I'm also trying to find out how this works on the ESP32, if I do built in bluetooth and bluetooth serial on core 0 and neopixel stuff on core 1 this might be ok? Or maybe the interrupts don't care what core I'm on. Still looking into this.

Look here It is easy reading, and myself i have plenty of things to look into but i'd say it can all be done. All in all i'd switch to the Neopixelbus 's DMA mode, and use hwSerial for all. like that it probably doesn't matter to much which core does what.

Deva_Rishi:
an ESp32 has 3 UART ports, so really there should be no need to use swSerial (i actually wonder why it would exist on that board) and any pin can be mapped for use as it says hereLook here It is easy reading, and myself i have plenty of things to look into but i'd say it can all be done.
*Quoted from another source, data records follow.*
(** A symbol with one dark module in a finder pattern and one outside. *)
Definition two_modules : Symbol :=
  {| sym_size := 21; sym_version := 1; sym_level := ECLow;
     sym_dark := grid 21 (fun x y => ((x =? 2) && (y =? 3)) || ((x =? 10) && (y =? 3))) |}.
Lemma finder_square_witness :
  hasSquareAt (computeGeometry two_modules ShapeDot 4 None) (2 + 4) (3 + 4) = true.
Proof. apply finder_square; vm_compute; reflexivity. Defined.

(** ** Preparing a render *)
Section prepare.
Context `{QE : QrEncoder} `{IC : ImageCodecs} `{FM : FloatMath}.

Lemma first_level_sound scale ls l : first_level scale ls = Some l -> f64_leb scale (LogoBudget l) = true /\ l ∈ ls.
Proof.
  induction ls as [|x ls IH]; [done|]. simpl. destruct (f64_leb scale (LogoBudget x)) eqn:E.
  - intros [= <-]. split; [done|left].
  - intros [? ?]%IH. split; [done|by right].
Qed.

Lemma levelRank_cases ec : levelRank ec = -1 \/ ec ∈ levelOrder.
Proof.
  unfold levelRank, levelOrder. cbn [index_of].
  repeat match goal with |- context [String.eqb ?l ec] =>
    destruct (String.eqb_spec l ec) as [<-|]; [right; rewrite !elem_of_cons; auto 10|] end.
  by left.
Qed.

Lemma resolveLogoLevel_sound requested scale auto l :
  0 <= levelRank requested -> resolveLogoLevel requested scale auto = Ok l ->
  f64_leb scale (LogoBudget l) = true /\ levelRank requested <= levelRank l
  /\ (l <> requested -> auto = true /\ f64_leb scale (LogoBudget requested) = false).
Proof.
  intros Hr. unfold resolveLogoLevel. destruct (f64_leb scale (LogoBudget requested)) eqn:E; [by intros [= <-]|].
  destruct auto; [|done]. cbn [negb]. destruct (first_level _ _) as [x|] eqn:F; [|done]. intros [= <-].
  apply first_level_sound in F as [F Hin]. split; [done|]. split; [|done].
  destruct (levelRank_cases requested) as [|Hreq]; [lia|].
  unfold levelOrder in *. repeat (apply elem_of_cons in Hreq as [->|Hreq]; [cbv in Hin |- *; set_solver|]).
  by apply elem_of_nil in Hreq.
Qed.

(** C39: what a prepared render guarantees.  Its size, margin and payload are
    within bounds, its colours pass the contrast gate, the symbol is encoded
    at the effective level, which is the requested one unless a logo too
    large for it was allowed to raise it, and a logo's scale is within the
    budget of the level actually encoded. *)
Theorem Prepare_sound (r : QrRenderer) (env1 env2 : Env) (opts : Options) (p : Prepared) :
  Prepare r env1 env2 opts = Ok p ->
  let o := with_defaults opts in
  p_opts p = o
  /\ 1 <= o_SizePx o <= MaxPx (rr_bounds r) /\ 0 <= o_Margin o <= 64
  /\ f64_ltb (ContrastRatio (p_fg p) (p_bg p)) (rr_minContrast r) = false
  /\ 0 < Z.of_nat (length (o_Content o)) <= payloadLimit (rr_bounds r) (p_effective p)
  /\ sym_level (p_sym p) = p_effective p
  /\ levelRank (o_ECLevel o) <= levelRank (p_effective p)
  /\ match o_Logo o with
     | None => p_effective p = o_ECLevel o
     | Some l => f64_leb (logo_Scale l) (LogoBudget (p_effective p)) = true
         /\ (p_effective p <> o_ECLevel o -> AutoRaise l = true)
     end.
Proof.
  unfold Prepare, normalise. set (o := with_defaults opts).
  destruct (negb (bool_decide (o_Format o ∈ _))); [done|]. destruct (ParseHexColor (o_FgColor o)) as [fg|]; [|done].
  destruct (ParseHexColor (o_BgColor o)) as [bg|]; [|done].
  destruct (negb (bool_decide (o_Shape o ∈ _))); [done|].
  destruct ((o_Margin o <? 0) || (64 <? o_Margin o)) eqn:Hm; [done|].
  destruct (Z.ltb_spec (o_SizePx o) 1); [done|]. destruct (Z.ltb_spec (levelRank (o_ECLevel o)) 0) as [|Hrank]; [done|].
  destruct (match o_Logo o with Some l => _ | None => false end); [done|].
  unfold checkSize. destruct (Z.ltb_spec (MaxPx (rr_bounds r)) (o_SizePx o)); [done|].
  unfold checkContrast. cbv zeta. destruct (f64_ltb (ContrastRatio fg bg) (rr_minContrast r)) eqn:Hc; [done|].
  destruct (prepare_logo o) as [[eff logo]|] eqn:Hlogo; [|done].
  unfold checkPayload. cbv zeta. destruct (Z.ltb_spec (payloadLimit (rr_bounds r) eff) (Z.of_nat (length (o_Content o)))); [done|].
  destruct (ctx_Err env1); [done|]. destruct (Encode (o_Content o) eff) as [sym|] eqn:Henc; [|done].
  destruct (ctx_Err env2); [done|]. intros [= <-]. cbn [p_opts p_fg p_bg p_effective p_sym].
  assert (Hsym : sym_level sym = eff /\ o_Content o <> []).
  { revert Henc. unfold Encode. destruct (levelRank eff <? 0); [done|]. destruct (o_Content o) as [|b l]; [by intros [=]|]. destruct (Capacity eff <? _); [done|].
    destruct (goqr_MakeBytes _); [done|]. destruct (goqr_EncodeSegments _ _) as [[s f]|[]]; [|done..]. by intros [= <-]. }
  destruct Hsym as [Hlev Hne]. apply orb_false_elim in Hm as [Hm1%Z.ltb_ge Hm2%Z.ltb_ge].
  assert (Hlen : 0 < Z.of_nat (length (o_Content o))) by (destruct (o_Content o); [done|simpl; lia]).
  assert (Hlg : levelRank (o_ECLevel o) <= levelRank eff /\ match o_Logo o with
     | None => eff = o_ECLevel o
     | Some l => f64_leb (logo_Scale l) (LogoBudget eff) = true /\ (eff <> o_ECLevel o -> AutoRaise l = true) end).
  { revert Hlogo. unfold prepare_logo. destruct (o_Logo o) as [l|]; [|by intros [= <- _]].
    destruct (resolveLogoLevel _ _ _) as [e|] eqn:Hres; [|done]. destruct (decodeLogo _); [|done]. intros [= <- _].
    destruct (resolveLogoLevel_sound _ _ _ _ Hrank Hres) as (? & ? & Hne'). split_and!; [done|done|].
    intros Hx. by apply Hne'. }
  destruct Hlg as [? ?]. split_and!; (done || lia).
Qed.
End prepare.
All in all i'd switch to the Neopixelbus 's DMA mode, and use hwSerial for all. like that it probably doesn't matter to much which core does what.

Thanks again.
I was using SoftwareSerial as I am using/originally used a wemos d1 mini which has one UART port and it shared with the usb and I also wanted the serial monitor.

My ESP32's are in the post and were meant to be delivered today but weren't as covid is holding it up I guess. Can't wait to give the ESP32 a go, seems much better for what I want!